Further to explore the functions of carboxypeptidase N (CPN) in vivo, we undertook two studies to find CPN inhibitors of high potency and relatively long duration of action. In each study we examined for inhibition of hydrolysis of [3H]benzoyl-Ala-Arg using pure bovine serum CPN or human serum. In the first such study we synthesized a series of acyl amino acids and acyl di - and tripeptides containing arginine, lysine or both. All proved to be weak inhibitors (Ki = 10(-3) to 10(-4) M).
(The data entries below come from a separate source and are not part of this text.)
Lemma shortcut_iff_common_factor_witness :
  Forall (λ x, 0 ≤ x) [9; 35; 8]
  ∧ fst (test_case {| a := [9]; dropped := [1] |}) = Minimised
  ∧ ∀ i j ai aj, (i < j)%nat → [9; 35; 8] !! i = Some ai →
                 [9; 35; 8] !! j = Some aj → Z.gcd ai aj ≤ 1.
Proof.
  assert (Forall (λ x, 0 ≤ x) [9; 35; 8]) as H by (repeat constructor; lia).
  split; [exact H|]. split.
  - apply (shortcut_iff_common_factor {| a := [9]; dropped := [1] |});
      [repeat constructor; lia|simpl; lia].
  - apply (shortcut_iff_common_factor {| a := [9; 35; 8]; dropped := [] |} H).
    reflexivity.
Defined.

End solver_more.

(** *** The value printed after the per-prime loop *)

Section solver_answer.
Import Solver.
Local Open Scope Z_scope.
Local Open Scope list_scope.




Lemma occurrences_app (x : Z) (l1 l2 : list Z) :
  occurrences x (l1 ++ l2) = (occurrences x l1 + occurrences x l2)%nat.
Proof. unfold occurrences. by rewrite filter_app, length_app. Qed.








Lemma occurrences_Permutation (x : Z) (l l' : list Z) :
  l ≡ₚ l' → occurrences x l = occurrences x l'.
Proof. intros H. unfold occurrences. by rewrite H. Qed.









End solver_answer.

(** ** HomeScreen : what the disabled buttons guarantee *)

Section timers_two.
Import Timers.
Context {callback : Type}.

Lemma fire_two (q : queue callback) (t1 t2 : timer callback) :
  pending q = [t1; t2] → timer_id t1 ≠ timer_id t2 →
  fire q
  = Some (if (due t2 <? due t1)%N
          then (t2, {| now := N.max (now q) (due t2);
                       next_id := next_id q;
                       pending :=
                         match period t2 with
                         | None => [t1]
                         | Some p => [t1; Timer (timer_id t2) (due t2 + p)%N
                                              (Some p) (action t2)]
                         end |})
          else (t1, {| now := N.max (now q) (due t1);
                       next_id := next_id q;
                       pending :=
                         match period t1 with
                         | None => [t2]
                         | Some p => [t2; Timer (timer_id t1) (due t1 + p)%N
                                              (Some p) (action t1)]
                         end |})).
Proof.
  intros Hp Hne. unfold fire. rewrite Hp. simpl.
  destruct (due t2 <? due t1)%N; unfold without;
    rewrite !filter_cons, filter_nil;
    repeat case_decide; try congruence; by destruct (period _).
Qed.

End timers_two.

Section home_invariant.
Import HomeScreen.
Local Open Scope list_scope.

Lemma home_count_snoc (c c' : call) (t : N) (l : list (N * call)) :
  count_call c (l ++ [(t, c')])
  = (count_call c l + if decide (c' = c) then 1 else 0)%nat.
Proof.
  unfold count_call. rewrite filter_app, length_app, filter_cons. simpl.
  by destruct (decide (c' = c)).
Qed.

Lemma progress_message_known (k : nat) :
  (k < 6)%nat → progressMessages !! k ∈ Some <$> progressMessages.
Proof.
  intros Hk. do 6 (destruct k as [|k]; [cbn; set_solver|]). lia.
Qed.

Lemma search_part_frame (w w' : world) (s : list (Timers.timer callback)) :
  isSearching (st w') = isSearching (st w) →
  (Timers.next_id (timers w) ≤ Timers.next_id (timers w'))%nat →
  (∀ e v, envs w !! e = Some v → envs w' !! e = Some v) →
  search_part w s → search_part w' s.
Proof.
  intros Hs Hn He. destruct s as [|t [|]]; simpl; [congruence| |done].
  intros (H1 & H2 & [H3|(e & k & H3 & H4 & H5 & H6)]).
  - split; [congruence|]. split; [lia|]. by left.
  - split; [congruence|]. split; [lia|]. right. exists e, k. eauto.
Qed.

Lemma voice_part_frame (w w' : world) (v : list (Timers.timer callback)) :
  isListening (st w') = isListening (st w) →
  (Timers.next_id (timers w) ≤ Timers.next_id (timers w'))%nat →
  voice_part w v → voice_part w' v.
Proof.
  intros Hs Hn. destruct v as [|t [|]]; simpl; [congruence| |done].
  intros (H1 & H2 & H3). split; [congruence|]. split; [lia|done].
Qed.

Lemma home_shape_changeText (w : world) (q : list N) :
  home_shape w → home_shape (setSearchQuery q w).
Proof.
  intros (s & v & Hp & Hs & Hv & Hd & Hc & Ht). exists s, v.
  split; [exact Hp|].
  split; [by apply (search_part_frame w)|].
  split; [by apply (voice_part_frame w)|].
  split; [exact Hd|]. simpl. rewrite !home_count_snoc. simpl.
  split; [lia|]. apply Forall_app. split; [exact Ht|].
  apply Forall_singleton. by intros m [=].
Qed.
N alpha-carbamoyl-Arg was the strongest: Ki = 3.5 X 10(-5) M. In the second study we prepared S-acyl (thio ester) derivatives of the highly potent CPN inhibitor 2-mercaptomethyl-3-guanidinoethylthiopropionic acid (2-MGP), as certain S-acyl groups markedly increase the duration of captopril, another mercapto-containing compound. Acetyl-, Boc-phenylalanyl-, phenylalanyl-, benzoyl-alanyl-, alanyl-, and Boc-alanyl-2-MGP retained the high potency of 2-MGP in vitro. Although Ala-2-MGP exerted maximum effects in vivo, like those of 2-MGP, the duration of action of Ala-2-MGP was slightly shorter than that of 2-MGP. These results indicate that the mercapto group of 2-MGP can be taken up in some forms of thioester linkage and still remain virtually the full potency of 2-MGP itself. Thus, it appears that a free mercapto function is not essential for the action of 2-MGP.